Très impliquée dans l’organisation de ce comité de soutien, la rédactrice en chef de la revue ProChoix, Caroline Fourest, décrit Ayaan Hirsi Ali comme une « femme courageuse qui refuse de se censurer », « elle mangerait volontiers de l’imam », plaisante-t-elle. Au-delà du cas de l’ancienne députée, c’est un débat européen qui est lancé : une personne menacée par un Etat totalitaire peut recourir au droit d’asile, mais lorsqu’il s’agit d’intégristes qui ne sont pas dans un gouvernement, alors là c’est différent. C’est un débat ancré dans la géopolitique actuelle, avec comme question de fond la lutte contre les intégrismes religieux en général, musulmans en particulier.

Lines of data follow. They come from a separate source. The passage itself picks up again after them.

(** What precedes an operation that does not move. *)
Lemma new_order_split operations j :
  (j < length operations)%nat -> j ∉ (to_move operations).*1 ->
  exists l1 l2, new_order operations = l1 ++ j :: l2
    /\ forall k, k ∈ l1 <-> (k < j)%nat /\ k ∉ (to_move operations).*1
                            \/ exists p, (k, p) ∈ to_move operations /\ (p <= j)%nat.
Proof.
  intros Hj Hm. unfold new_order.
  replace (length operations) with (j + S (length operations - S j))%nat by lia.
  rewrite seq_app, bind_app. cbn [seq mbind list_bind Nat.add]. unfold block at 2.
  rewrite bool_decide_false by done. rewrite <- (app_assoc _ [j]), app_assoc. cbn [app].
  eexists _, _. split; [reflexivity|]. intros k. rewrite elem_of_app, list_elem_of_bind, list_elem_of_fmap. split.
  - intros [(i & [Hi Hk]%elem_of_block & Hij%elem_of_seq)|([k' p] & -> & [Hp Hk]%list_elem_of_filter)].
    + destruct Hk as [->|Hk]; [left; split; [lia | done]|]. right. exists i. split; [done | lia].
    + cbn [snd] in Hp. subst p. apply elem_of_py_sorted in Hk. right. exists j. split; [done | lia].
  - intros [[Hkj Hk]|(p & Hk & Hp)].
    + left. exists k. rewrite elem_of_block, elem_of_seq. split; [tauto | lia].
    + destruct (decide (p = j)) as [->|Hne].
      * right. exists (k, j). split; [done|]. apply list_elem_of_filter. split; [done|]. by apply elem_of_py_sorted.
      * left. exists p. pose proof (to_move_spec _ _ _ Hk) as (? & ? & _).
        rewrite elem_of_block, elem_of_seq. split; [tauto | lia].
Qed.

Lemma not_moved_reader operations j o l d :
  operations !! j = Some o -> to_lop o = Some l -> d ∈ deps l -> j ∉ (to_move operations).*1.
Proof.
  intros Ho Hl Hd ([j' p] & -> & (_ & _ & o' & l' & Ho' & Hl' & Hd' & _)%to_move_spec)%list_elem_of_fmap.
  cbn [fst] in *. assert (l' = l) as -> by congruence. rewrite Hd' in Hd. by apply elem_of_nil in Hd.
Qed.

Lemma reorder_ordered nin operations :
  ordered nin operations -> ordered nin (_reorder_any_in_nodes operations).
Proof.
  intros Hord a o l d Ha Hl Hd. rewrite reorder_new_order in *.
  assert (forall r, r ∈ new_order operations -> (r < length operations)%nat) as Hr
    by (intros r; apply elem_of_new_order).
  rewrite omap_lookup_lookup in Ha by done. destruct (new_order operations !! a) as [j|] eqn:Hj; [|done].
  cbn [mbind option_bind] in Ha.
  pose proof (not_moved_reader _ _ _ _ _ Ha Hl Hd) as Hmv.
  destruct (Hord j o l d Ha Hl Hd) as [?|(i & p & lp & Hij & Hp & Hlp & Hn)]; [by left | right].
  destruct (new_order_split operations j) as (l1 & l2 & Hs & Hl1); [by eapply lookup_lt_Some | done|].
  assert (a = length l1) as ->.
  { eapply (NoDup_lookup (new_order operations)); [apply NoDup_new_order | exact Hj|].
    rewrite Hs. by apply list_lookup_middle. }
  assert (i ∈ l1) as Hi.
  { apply Hl1. destruct (decide (i ∈ (to_move operations).*1)) as [Hi|Hi]; [|tauto].
    apply list_elem_of_fmap in Hi as ([i' q] & -> & Hi). cbn [fst] in *. right. exists q. split; [done|].
    apply to_move_spec in Hi as (_ & _ & o' & l' & Ho' & Hl' & _ & Hmin).
    assert (l' = lp) as -> by congruence. eapply Hmin; eauto. by rewrite Hn. }
  apply list_elem_of_lookup in Hi as [b Hb]. pose proof (lookup_lt_Some _ _ _ Hb).
  exists b, p, lp. split_and!; [done | | done | done].
  rewrite omap_lookup_lookup by done. rewrite Hs, lookup_app_l by done. by rewrite Hb.
Qed.
(** [InputEdgeSwapHandler.load]: the buffer the load goes to. *)
Definition load (name index : string) (seen : seen_map) : res (string * seen_map) :=
  let dep_index := xreplace index in
  let m := matching name dep_index in
  match m with
  | [] => Ok (mapped_name name, seen)
  | (o0, _) :: rest =>
      let occ := default O (aget seen (name, dep_index)) in
      let seen := aset (name, dep_index) (S occ) seen in
      let targets := (filter (fun p => p.1 = occ) m).*2 in
      _ ← py_assert (length targets <=? 1)%nat;
      match targets with
      | t :: _ => Ok (t, seen)
      | [] =>
          let min_planned := foldl Nat.min o0 rest.*1 in
          if (occ <? min_planned)%nat then Ok (mapped_name name, seen)
          else
            match fromkeys (m.*2) with
            | [t] => Ok (t, seen)
            | _ => Raise AssertionError
            end
      end
  end.

(** A trace of the body: its loads in order. *)
Definition loads (trace : list (string * string)) (seen : seen_map) : res (list string * seen_map) :=
  for_each (fun '(name, index) '(out, seen) =>
    r ← load name index seen; Ok (out ++ [r.1], r.2)) trace ([], seen).

End handler.

(** ** The plan costs what the search reported *)

Section realize.
Context {STL : Type} `{R : StickRules STL}.
Implicit Types (c : dict STL) (lay : dict (blayout STL)) (o : fop STL).

(** The bytes an entry of the plan moves, weighted by the format. *)
Definition stl_bytes (stl : STL) : Z := get_device_size_in_bytes stl * dtype_weight stl.

Definition info_cost c (e : RestickifyArgInfo STL) : Z :=
  from_option stl_bytes 0 (dget c (arg_name e)).

Definition infos_cost c (l : list (RestickifyArgInfo STL)) : Z := zsum (info_cost c <$> l).

Definition plan_cost c (p : dict (list (RestickifyArgInfo STL))) : Z :=
  zsum (infos_cost c <$> dvalues p).

#[local] Existing Instance exact.

(** The cost of a node is the cost of its required edges. *)
Lemma node_cost_required (σ : string -> option STL) n ins out_stl k :
  node_wf n -> Forall2 (fun ec lk => σ (dep_name (ec_dep ec)) = Some lk) (edge_costs n) ins ->
  node_cost n ins out_stl = Some k ->
  csum ((fun '(ec, req) => lk ← σ (dep_name (ec_dep ec)); edge_cost ec lk req)
          <$> required_input_stls n out_stl) = Some k.
Proof.
  destruct n as [es outs|edges ro reqs od|]; cbn [node_wf edge_costs node_cost required_input_stls]; intros Hw Hi Hk.
  - apply Forall2_app_inv_l in Hi as (ins1 & ins2 & Hi1 & _ & ->).
    rewrite take_app_length' in Hk by (by eapply Forall2_length).
    destruct (csum (zip_with _ es ins1)) as [c0|] eqn:E; [|done]. destruct (forallb _ _); simplify_eq.
    rewrite <- E, <- list_fmap_compose. f_equal. clear E Hw.
    induction Hi1 as [|ec lk es ins1 Hlk _ IH]; [done|]. cbn [fmap list_fmap zip_with compose].
    rewrite Hlk, IH. done.
  - destruct (negb _); [done|]. rewrite <- Hk. f_equal. clear Hk.
    revert reqs Hw. induction Hi as [|ec lk es ins Hlk _ IH]; intros [|rk reqs] Hw; try done.
    cbn [zip zip_with fmap list_fmap]. rewrite Hlk. cbn [mbind option_bind]. f_equal. apply IH. by injection Hw.
  - by injection Hk as <-.
Qed.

« La laïcité est-elle en recul ? », demande Philippe Val, directeur de la rédaction de Charlie Hebdo, qui comme à son habitude prend position pour une liberté d’expression sans conditions. « Non ! Elle se renforce dans la société française. » Accueillir Ayaan Hirsi Ali marquerait le refus de la peur des intégrismes. Dominique Sopo, président de SOS Racisme, déplore que la « nouvelle Salman Rushdie » vive comme un paria, au lieu d’être accueillie fièrement par la France. Selon lui, les islamistes ont changé de discours et plutôt que de l’attaquer de front, comme ils l’ont fait avec l’écrivain britannique, ils détournent les principes de l’antiracisme en la taxant d’islamophobe. Avant que ce ne soit au tour du directeur de publication de Libération, Laurent Joffrin, de prendre la parole, celle que tous sont venus soutenir ardemment fait une entrée remarquée. La salle se lève et l’applaudit chaleureusement pendant plusieurs minutes.

Bernard-Henry Lévy, figure de proue de la lutte contre les fanatismes religieux s’adresse alors directement au présidentde la République en l’exhortant d’envoyer un message d’espérance à nos concitoyens « d’origine musulmane » et particulièrement aux jeunes Européennes. « L’islam, pas plus que les autres religions, n’est une prison, c’est une option », défend-il. A travers l’activiste néerlandaise, il soutient toutes celles à qui la loi patriarcale impose d’« être musulman[e] et de le rester ». Il élargit ainsi le débat à la place de l’islam dans nos sociétés européennes et au consentement silencieux des comportements extrémistes.

Ayaan Hirsi Ali prend enfin la parole. Quelques mots en français, pour commencer, puis en anglais teinté de son accent africain. Tout de suite, elle nous interpelle avec cette simple phrase « I need help now ! ». Elle exprime son désir de continuer son combat commencé aux Pays-Bas, contre les violences de l’islam et son regret que le message soit incompris dans son pays d’adoption. Elle interpelle ensuite le président français en le citant dans sa propre langue : « « A chaque femme martyrisée dans le monde, je veux dire que la France lui offre sa protection en lui donnant la possibilité de devenir français », avait-il déclaré le 29 avril dernier ». Cet appel, Ayaan l’a bien retenu et demande aujourd’hui son application à son cas si particulier parce que radical, médiatisé et sans concession.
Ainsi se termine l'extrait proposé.